Report each line of the records where "eapply" occurs.

▶

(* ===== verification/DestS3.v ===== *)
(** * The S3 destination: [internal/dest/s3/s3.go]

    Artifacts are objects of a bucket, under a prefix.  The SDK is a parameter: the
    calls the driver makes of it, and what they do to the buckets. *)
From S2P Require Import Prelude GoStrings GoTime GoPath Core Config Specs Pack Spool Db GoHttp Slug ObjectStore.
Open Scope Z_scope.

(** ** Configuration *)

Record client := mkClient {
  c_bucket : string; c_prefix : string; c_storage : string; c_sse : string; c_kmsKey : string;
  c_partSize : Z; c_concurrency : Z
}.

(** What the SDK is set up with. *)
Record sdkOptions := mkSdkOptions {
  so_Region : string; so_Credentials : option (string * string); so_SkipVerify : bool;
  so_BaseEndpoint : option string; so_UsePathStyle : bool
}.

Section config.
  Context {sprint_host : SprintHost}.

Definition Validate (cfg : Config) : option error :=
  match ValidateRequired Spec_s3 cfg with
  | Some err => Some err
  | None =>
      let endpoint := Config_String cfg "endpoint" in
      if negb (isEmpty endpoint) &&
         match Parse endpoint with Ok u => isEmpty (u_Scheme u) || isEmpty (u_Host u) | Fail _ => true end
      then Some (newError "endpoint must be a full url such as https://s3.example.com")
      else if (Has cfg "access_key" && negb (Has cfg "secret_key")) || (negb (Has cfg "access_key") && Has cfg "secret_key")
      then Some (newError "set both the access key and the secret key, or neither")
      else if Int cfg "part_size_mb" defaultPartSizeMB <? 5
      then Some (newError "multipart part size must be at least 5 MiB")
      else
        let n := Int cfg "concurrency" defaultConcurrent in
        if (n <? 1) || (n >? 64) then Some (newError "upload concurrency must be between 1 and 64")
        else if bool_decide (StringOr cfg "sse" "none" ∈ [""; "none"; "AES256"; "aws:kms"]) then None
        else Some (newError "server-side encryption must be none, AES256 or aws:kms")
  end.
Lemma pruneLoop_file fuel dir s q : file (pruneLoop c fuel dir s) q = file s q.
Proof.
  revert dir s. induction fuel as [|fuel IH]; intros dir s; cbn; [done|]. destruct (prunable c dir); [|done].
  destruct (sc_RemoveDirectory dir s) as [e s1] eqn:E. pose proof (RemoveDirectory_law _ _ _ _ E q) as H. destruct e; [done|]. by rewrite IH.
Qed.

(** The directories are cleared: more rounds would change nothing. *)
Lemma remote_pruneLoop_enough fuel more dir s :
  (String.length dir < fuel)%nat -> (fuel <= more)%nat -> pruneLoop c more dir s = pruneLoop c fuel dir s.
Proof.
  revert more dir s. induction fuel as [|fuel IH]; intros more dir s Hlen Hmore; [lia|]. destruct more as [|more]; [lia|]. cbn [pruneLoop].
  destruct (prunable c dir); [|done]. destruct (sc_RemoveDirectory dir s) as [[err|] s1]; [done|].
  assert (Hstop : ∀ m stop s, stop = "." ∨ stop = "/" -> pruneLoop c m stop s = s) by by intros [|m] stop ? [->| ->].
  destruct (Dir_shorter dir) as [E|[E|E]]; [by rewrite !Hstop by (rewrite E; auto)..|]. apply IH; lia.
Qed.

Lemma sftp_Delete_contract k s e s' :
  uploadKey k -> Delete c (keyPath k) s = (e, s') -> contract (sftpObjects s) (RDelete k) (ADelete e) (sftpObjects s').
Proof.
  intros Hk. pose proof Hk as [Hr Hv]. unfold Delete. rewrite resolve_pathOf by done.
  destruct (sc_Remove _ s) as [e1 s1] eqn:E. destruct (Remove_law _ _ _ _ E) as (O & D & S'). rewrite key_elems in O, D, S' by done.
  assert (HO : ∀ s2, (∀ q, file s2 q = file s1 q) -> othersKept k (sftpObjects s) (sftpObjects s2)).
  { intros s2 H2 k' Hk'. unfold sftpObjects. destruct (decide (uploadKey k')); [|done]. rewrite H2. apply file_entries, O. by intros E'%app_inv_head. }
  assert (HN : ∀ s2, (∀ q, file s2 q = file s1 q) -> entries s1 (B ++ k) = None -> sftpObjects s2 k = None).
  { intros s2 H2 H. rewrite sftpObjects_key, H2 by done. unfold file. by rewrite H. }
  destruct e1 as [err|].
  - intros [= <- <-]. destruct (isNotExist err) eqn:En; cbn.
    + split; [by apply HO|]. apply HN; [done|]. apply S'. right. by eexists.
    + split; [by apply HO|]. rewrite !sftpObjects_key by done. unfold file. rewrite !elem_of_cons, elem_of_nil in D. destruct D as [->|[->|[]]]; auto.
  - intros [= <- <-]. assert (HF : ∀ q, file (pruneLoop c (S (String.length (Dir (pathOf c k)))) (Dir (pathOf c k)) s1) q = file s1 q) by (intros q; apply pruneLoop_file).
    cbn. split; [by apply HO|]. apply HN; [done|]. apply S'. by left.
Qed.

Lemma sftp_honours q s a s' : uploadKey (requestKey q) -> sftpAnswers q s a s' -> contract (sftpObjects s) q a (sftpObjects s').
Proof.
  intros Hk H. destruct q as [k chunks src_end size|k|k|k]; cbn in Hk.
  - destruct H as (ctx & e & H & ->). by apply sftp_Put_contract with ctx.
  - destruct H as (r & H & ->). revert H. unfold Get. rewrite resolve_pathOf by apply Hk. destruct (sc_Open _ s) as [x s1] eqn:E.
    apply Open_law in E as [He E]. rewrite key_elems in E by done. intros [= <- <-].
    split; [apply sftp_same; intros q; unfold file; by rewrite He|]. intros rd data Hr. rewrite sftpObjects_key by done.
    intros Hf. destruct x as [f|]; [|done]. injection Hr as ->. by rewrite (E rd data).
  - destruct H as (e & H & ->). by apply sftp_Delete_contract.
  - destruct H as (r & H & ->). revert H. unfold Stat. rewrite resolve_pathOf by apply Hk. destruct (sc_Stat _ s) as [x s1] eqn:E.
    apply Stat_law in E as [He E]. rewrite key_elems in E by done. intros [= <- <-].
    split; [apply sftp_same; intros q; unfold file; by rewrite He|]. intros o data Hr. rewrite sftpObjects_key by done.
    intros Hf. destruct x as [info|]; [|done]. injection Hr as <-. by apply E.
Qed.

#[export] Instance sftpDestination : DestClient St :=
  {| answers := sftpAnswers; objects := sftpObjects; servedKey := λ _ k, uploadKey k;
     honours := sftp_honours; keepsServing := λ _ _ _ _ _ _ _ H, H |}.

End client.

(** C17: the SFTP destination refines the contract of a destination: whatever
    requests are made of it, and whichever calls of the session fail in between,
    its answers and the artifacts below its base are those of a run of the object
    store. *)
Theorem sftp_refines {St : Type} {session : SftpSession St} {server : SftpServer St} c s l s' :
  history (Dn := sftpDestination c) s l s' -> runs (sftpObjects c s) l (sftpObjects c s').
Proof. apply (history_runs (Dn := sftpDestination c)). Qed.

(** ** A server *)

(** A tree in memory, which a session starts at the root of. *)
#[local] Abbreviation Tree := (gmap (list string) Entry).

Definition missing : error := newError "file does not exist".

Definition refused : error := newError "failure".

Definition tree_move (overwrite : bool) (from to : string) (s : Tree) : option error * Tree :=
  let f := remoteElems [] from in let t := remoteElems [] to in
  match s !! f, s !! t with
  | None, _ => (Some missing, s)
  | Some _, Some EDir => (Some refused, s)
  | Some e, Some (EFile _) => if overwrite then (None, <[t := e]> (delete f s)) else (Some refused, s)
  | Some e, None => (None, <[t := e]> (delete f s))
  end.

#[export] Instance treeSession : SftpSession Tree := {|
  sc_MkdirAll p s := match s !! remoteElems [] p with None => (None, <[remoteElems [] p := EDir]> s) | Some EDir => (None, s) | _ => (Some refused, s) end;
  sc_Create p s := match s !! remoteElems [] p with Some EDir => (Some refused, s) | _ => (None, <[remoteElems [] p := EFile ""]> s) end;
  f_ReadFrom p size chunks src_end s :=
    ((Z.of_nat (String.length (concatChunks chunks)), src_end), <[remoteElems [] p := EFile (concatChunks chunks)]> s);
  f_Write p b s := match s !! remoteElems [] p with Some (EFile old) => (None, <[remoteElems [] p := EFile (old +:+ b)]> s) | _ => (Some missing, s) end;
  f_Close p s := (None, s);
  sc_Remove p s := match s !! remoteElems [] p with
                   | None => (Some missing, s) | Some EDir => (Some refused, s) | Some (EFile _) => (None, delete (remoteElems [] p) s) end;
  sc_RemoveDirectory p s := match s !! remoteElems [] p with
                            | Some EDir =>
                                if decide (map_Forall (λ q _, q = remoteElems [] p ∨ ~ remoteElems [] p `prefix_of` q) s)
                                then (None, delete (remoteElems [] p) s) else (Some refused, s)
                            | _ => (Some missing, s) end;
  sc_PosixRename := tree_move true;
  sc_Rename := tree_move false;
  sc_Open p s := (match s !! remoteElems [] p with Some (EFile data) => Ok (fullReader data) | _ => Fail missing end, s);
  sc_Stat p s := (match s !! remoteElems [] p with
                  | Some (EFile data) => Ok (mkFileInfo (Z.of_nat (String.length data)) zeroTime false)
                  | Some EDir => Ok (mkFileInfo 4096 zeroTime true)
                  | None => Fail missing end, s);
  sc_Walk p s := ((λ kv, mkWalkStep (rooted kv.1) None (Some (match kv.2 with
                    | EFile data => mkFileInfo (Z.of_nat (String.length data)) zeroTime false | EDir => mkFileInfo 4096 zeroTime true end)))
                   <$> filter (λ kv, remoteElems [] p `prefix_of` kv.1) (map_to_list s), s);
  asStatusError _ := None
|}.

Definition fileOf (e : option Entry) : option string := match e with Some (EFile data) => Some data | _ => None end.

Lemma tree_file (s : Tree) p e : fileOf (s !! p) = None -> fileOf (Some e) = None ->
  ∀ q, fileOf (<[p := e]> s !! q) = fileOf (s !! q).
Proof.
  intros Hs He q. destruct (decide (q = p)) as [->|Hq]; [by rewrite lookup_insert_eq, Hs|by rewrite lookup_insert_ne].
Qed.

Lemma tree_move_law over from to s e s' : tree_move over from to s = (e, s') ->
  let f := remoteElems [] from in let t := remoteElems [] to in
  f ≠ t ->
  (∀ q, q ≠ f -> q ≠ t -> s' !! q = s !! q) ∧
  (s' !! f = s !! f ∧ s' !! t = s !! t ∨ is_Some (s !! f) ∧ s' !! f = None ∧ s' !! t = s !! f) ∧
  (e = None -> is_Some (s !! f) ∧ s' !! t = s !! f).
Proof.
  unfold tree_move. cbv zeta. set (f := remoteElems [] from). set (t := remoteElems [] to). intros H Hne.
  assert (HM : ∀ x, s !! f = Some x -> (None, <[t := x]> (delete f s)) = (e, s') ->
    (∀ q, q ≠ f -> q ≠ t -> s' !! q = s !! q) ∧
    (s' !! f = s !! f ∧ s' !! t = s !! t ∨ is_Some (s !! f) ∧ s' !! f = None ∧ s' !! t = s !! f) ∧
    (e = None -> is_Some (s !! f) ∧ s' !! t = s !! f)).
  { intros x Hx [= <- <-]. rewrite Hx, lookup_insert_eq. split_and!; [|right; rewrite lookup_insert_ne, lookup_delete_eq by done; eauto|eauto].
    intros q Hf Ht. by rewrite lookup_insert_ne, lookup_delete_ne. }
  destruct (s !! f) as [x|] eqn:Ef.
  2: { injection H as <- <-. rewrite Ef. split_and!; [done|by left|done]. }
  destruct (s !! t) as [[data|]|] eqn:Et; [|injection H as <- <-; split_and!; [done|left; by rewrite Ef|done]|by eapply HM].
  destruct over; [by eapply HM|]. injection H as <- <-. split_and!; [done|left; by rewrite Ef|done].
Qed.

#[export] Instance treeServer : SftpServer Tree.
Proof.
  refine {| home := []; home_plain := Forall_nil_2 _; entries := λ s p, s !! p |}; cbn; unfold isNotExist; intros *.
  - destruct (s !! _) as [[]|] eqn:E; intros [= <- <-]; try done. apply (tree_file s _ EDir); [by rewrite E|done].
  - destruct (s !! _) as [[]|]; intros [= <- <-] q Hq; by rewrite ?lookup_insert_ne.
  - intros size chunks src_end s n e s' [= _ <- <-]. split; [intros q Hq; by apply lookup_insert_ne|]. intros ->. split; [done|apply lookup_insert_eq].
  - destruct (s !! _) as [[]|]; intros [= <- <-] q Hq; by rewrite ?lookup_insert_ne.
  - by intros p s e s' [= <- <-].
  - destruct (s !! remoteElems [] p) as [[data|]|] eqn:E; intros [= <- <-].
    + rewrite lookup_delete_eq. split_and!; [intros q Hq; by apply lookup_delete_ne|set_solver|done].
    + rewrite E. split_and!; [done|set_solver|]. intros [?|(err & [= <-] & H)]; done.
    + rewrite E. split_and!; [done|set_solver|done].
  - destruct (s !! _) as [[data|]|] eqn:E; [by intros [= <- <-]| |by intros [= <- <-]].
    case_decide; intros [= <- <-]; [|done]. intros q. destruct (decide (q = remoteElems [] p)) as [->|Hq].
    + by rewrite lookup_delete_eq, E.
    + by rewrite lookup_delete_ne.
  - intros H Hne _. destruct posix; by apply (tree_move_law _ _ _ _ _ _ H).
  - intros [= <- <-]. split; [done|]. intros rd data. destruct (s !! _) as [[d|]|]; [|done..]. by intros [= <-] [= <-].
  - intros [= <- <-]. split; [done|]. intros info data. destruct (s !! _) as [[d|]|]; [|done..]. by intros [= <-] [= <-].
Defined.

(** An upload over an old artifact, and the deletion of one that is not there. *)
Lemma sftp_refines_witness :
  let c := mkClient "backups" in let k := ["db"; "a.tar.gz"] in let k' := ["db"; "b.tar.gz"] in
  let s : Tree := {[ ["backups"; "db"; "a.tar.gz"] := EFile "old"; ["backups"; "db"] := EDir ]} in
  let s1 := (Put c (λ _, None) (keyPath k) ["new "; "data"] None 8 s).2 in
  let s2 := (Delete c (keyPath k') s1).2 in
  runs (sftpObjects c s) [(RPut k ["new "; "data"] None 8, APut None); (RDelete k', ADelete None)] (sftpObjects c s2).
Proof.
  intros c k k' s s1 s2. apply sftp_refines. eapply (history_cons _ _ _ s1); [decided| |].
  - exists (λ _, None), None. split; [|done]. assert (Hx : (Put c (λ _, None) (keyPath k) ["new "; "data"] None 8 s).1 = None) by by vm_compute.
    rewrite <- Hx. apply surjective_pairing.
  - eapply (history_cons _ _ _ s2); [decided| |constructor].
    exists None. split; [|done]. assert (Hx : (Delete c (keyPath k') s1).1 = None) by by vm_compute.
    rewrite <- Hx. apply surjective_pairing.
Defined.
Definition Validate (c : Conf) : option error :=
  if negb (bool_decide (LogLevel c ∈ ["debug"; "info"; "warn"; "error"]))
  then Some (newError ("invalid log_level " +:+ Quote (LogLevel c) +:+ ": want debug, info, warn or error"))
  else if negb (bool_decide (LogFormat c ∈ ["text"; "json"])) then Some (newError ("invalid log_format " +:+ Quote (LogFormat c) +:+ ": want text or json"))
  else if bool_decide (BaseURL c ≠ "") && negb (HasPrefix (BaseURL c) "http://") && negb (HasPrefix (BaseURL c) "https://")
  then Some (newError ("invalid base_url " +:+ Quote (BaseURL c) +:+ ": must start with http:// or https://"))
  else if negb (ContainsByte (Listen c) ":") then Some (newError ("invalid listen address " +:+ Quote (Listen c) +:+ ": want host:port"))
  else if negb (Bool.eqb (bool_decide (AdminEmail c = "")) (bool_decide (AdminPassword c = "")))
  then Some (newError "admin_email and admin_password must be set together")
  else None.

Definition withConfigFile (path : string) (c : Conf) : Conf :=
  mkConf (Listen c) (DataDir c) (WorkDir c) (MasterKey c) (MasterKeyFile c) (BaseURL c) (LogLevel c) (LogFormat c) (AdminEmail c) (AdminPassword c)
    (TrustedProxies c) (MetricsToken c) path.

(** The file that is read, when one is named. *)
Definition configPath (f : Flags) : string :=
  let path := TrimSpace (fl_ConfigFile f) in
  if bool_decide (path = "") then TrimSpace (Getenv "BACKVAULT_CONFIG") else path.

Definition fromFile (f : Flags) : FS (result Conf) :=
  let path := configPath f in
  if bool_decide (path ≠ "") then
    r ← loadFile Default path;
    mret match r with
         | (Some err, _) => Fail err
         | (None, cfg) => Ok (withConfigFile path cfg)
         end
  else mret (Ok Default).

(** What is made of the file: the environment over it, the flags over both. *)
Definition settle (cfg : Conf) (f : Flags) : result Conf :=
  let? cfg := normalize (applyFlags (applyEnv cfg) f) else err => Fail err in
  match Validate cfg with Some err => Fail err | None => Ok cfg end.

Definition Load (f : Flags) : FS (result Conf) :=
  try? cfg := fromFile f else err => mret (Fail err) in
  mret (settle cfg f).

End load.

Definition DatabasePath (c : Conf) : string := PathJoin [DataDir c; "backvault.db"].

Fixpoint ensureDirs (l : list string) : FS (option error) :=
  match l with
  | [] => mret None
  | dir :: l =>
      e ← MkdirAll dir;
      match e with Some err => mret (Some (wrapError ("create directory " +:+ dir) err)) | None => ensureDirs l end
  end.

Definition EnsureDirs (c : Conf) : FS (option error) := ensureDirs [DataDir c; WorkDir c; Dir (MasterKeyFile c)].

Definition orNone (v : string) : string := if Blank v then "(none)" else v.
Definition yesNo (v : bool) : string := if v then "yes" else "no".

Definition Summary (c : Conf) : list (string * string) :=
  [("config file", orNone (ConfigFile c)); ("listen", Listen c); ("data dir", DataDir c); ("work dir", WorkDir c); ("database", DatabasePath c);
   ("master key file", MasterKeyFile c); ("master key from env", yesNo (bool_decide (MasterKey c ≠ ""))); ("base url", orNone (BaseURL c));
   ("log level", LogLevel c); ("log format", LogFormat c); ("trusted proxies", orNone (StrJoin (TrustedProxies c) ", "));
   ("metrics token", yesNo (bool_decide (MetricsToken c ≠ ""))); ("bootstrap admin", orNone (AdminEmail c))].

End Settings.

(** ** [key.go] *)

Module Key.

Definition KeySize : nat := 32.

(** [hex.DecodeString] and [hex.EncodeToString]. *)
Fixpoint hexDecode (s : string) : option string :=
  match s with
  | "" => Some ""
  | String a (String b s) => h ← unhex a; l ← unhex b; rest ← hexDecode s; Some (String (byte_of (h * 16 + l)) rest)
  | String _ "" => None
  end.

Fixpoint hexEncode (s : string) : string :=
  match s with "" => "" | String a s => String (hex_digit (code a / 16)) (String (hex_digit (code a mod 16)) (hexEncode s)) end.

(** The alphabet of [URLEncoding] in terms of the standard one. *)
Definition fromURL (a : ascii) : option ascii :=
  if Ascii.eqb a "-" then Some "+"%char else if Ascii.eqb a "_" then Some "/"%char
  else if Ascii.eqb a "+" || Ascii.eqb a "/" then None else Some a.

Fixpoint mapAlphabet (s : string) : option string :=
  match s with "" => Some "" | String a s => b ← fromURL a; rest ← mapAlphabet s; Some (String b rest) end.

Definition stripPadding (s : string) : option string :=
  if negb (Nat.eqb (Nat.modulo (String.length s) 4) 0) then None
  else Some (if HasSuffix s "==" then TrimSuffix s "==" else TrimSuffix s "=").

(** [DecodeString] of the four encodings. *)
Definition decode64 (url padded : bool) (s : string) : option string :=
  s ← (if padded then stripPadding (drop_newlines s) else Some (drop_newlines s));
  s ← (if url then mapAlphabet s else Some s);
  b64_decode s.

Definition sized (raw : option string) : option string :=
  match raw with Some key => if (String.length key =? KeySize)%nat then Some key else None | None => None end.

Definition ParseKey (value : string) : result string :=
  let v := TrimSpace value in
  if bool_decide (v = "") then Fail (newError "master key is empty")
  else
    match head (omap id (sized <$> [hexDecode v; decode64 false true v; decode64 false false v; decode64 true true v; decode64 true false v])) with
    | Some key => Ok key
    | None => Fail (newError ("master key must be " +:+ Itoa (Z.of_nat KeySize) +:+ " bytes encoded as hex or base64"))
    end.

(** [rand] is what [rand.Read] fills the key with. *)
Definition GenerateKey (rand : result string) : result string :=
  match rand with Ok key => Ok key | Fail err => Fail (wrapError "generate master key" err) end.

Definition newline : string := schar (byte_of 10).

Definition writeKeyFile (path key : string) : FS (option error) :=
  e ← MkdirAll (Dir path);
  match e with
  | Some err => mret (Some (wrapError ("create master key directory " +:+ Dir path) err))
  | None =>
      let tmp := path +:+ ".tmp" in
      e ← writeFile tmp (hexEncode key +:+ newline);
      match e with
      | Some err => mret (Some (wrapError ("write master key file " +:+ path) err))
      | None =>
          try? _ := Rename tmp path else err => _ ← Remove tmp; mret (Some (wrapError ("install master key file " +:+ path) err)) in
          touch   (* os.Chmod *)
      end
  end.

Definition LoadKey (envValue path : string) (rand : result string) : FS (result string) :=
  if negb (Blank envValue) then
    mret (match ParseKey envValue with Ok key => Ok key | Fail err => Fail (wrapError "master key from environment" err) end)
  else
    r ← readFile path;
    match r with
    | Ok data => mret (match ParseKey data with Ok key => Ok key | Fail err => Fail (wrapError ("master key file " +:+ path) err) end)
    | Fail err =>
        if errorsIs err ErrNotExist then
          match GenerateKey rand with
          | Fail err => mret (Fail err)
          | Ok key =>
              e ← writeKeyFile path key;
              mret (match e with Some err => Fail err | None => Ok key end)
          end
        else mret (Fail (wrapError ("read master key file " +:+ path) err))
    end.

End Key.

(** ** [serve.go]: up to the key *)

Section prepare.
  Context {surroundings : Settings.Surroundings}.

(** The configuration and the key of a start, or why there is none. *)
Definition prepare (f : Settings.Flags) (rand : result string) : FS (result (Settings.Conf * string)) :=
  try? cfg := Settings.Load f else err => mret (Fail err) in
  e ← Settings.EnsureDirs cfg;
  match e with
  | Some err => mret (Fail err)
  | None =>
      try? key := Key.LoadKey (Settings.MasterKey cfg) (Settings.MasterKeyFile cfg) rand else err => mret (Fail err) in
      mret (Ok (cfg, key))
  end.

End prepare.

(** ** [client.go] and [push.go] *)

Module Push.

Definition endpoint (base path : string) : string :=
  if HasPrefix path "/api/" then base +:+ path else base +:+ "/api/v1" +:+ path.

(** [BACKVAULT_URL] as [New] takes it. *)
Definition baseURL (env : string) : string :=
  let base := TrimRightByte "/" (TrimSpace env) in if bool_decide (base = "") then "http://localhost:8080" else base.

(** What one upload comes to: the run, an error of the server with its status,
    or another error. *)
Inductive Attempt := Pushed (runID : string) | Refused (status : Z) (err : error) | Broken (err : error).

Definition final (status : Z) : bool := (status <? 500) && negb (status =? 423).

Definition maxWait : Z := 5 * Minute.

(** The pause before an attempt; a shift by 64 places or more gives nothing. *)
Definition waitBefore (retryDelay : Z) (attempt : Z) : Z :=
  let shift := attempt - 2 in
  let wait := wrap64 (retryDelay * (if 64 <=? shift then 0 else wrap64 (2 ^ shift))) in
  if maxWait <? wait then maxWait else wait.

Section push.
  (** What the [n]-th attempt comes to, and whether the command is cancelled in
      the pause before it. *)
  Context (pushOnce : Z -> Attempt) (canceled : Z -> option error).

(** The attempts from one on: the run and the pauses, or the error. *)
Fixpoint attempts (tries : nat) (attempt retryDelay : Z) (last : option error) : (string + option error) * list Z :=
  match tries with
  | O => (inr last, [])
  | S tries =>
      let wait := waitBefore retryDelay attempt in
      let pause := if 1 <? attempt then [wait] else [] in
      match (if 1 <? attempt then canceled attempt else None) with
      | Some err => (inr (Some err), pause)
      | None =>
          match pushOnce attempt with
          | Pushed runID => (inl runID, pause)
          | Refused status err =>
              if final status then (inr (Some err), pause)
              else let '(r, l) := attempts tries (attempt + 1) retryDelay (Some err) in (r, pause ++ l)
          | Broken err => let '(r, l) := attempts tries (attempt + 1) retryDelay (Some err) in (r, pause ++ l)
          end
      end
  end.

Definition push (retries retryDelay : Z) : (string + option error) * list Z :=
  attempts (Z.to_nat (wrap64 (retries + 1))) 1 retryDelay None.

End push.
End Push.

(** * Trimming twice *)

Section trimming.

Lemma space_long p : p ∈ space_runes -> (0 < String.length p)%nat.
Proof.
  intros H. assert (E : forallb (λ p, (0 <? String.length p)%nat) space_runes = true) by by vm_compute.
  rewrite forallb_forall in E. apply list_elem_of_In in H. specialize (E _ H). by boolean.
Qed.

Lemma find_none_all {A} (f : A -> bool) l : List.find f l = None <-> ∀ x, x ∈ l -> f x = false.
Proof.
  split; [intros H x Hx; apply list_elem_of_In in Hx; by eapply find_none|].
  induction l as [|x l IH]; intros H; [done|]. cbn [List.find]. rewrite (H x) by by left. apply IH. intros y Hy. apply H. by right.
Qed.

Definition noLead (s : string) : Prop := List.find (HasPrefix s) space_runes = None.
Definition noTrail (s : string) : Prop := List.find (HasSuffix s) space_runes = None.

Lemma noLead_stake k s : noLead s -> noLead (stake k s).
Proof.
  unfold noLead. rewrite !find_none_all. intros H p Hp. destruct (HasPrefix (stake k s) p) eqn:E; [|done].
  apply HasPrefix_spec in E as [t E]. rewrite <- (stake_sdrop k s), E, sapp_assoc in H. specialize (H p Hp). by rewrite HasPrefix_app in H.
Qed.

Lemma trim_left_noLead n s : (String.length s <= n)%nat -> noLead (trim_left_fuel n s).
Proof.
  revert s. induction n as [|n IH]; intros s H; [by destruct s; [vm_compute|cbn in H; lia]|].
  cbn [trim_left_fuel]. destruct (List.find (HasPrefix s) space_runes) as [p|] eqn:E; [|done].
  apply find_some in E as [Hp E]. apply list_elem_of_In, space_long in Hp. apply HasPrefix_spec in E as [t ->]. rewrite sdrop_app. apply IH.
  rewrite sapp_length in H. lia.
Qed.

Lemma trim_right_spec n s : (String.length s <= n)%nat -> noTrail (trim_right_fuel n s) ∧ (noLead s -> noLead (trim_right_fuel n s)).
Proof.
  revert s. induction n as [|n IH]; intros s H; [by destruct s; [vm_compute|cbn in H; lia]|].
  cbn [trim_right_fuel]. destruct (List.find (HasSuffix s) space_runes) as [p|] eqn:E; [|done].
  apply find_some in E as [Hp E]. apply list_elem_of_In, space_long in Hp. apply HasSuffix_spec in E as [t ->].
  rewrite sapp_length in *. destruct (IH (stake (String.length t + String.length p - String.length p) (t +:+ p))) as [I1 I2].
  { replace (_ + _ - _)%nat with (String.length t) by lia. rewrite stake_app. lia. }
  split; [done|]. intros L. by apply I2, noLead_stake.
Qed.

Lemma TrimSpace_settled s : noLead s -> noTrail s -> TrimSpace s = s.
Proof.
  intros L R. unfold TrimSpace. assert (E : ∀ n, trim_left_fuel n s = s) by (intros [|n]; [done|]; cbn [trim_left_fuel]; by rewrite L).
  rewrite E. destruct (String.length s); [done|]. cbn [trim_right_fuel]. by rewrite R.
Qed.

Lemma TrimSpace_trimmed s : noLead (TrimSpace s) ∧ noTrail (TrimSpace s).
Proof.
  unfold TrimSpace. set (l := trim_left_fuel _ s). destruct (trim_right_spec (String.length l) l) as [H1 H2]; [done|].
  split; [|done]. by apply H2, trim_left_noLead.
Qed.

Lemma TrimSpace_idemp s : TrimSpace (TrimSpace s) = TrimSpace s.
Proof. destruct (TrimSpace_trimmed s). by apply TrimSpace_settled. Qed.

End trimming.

◀

▸ **Solved problem**
  destruct (s !! t) as [[data|]|] eqn:Et; [|injection H as <- <-; split_and!; [done|left; by rewrite Ef|done]|by eapply HM].
  destruct over; [by eapply HM|]. injection H as <- <-. split_and!; [done|left; by rewrite Ef|done].
  intros c k k' s s1 s2. apply sftp_refines. eapply (history_cons _ _ _ s1); [decided| |].
  - eapply (history_cons _ _ _ s2); [decided| |constructor].
  split; [intros H x Hx; apply list_elem_of_In in Hx; by eapply find_none|].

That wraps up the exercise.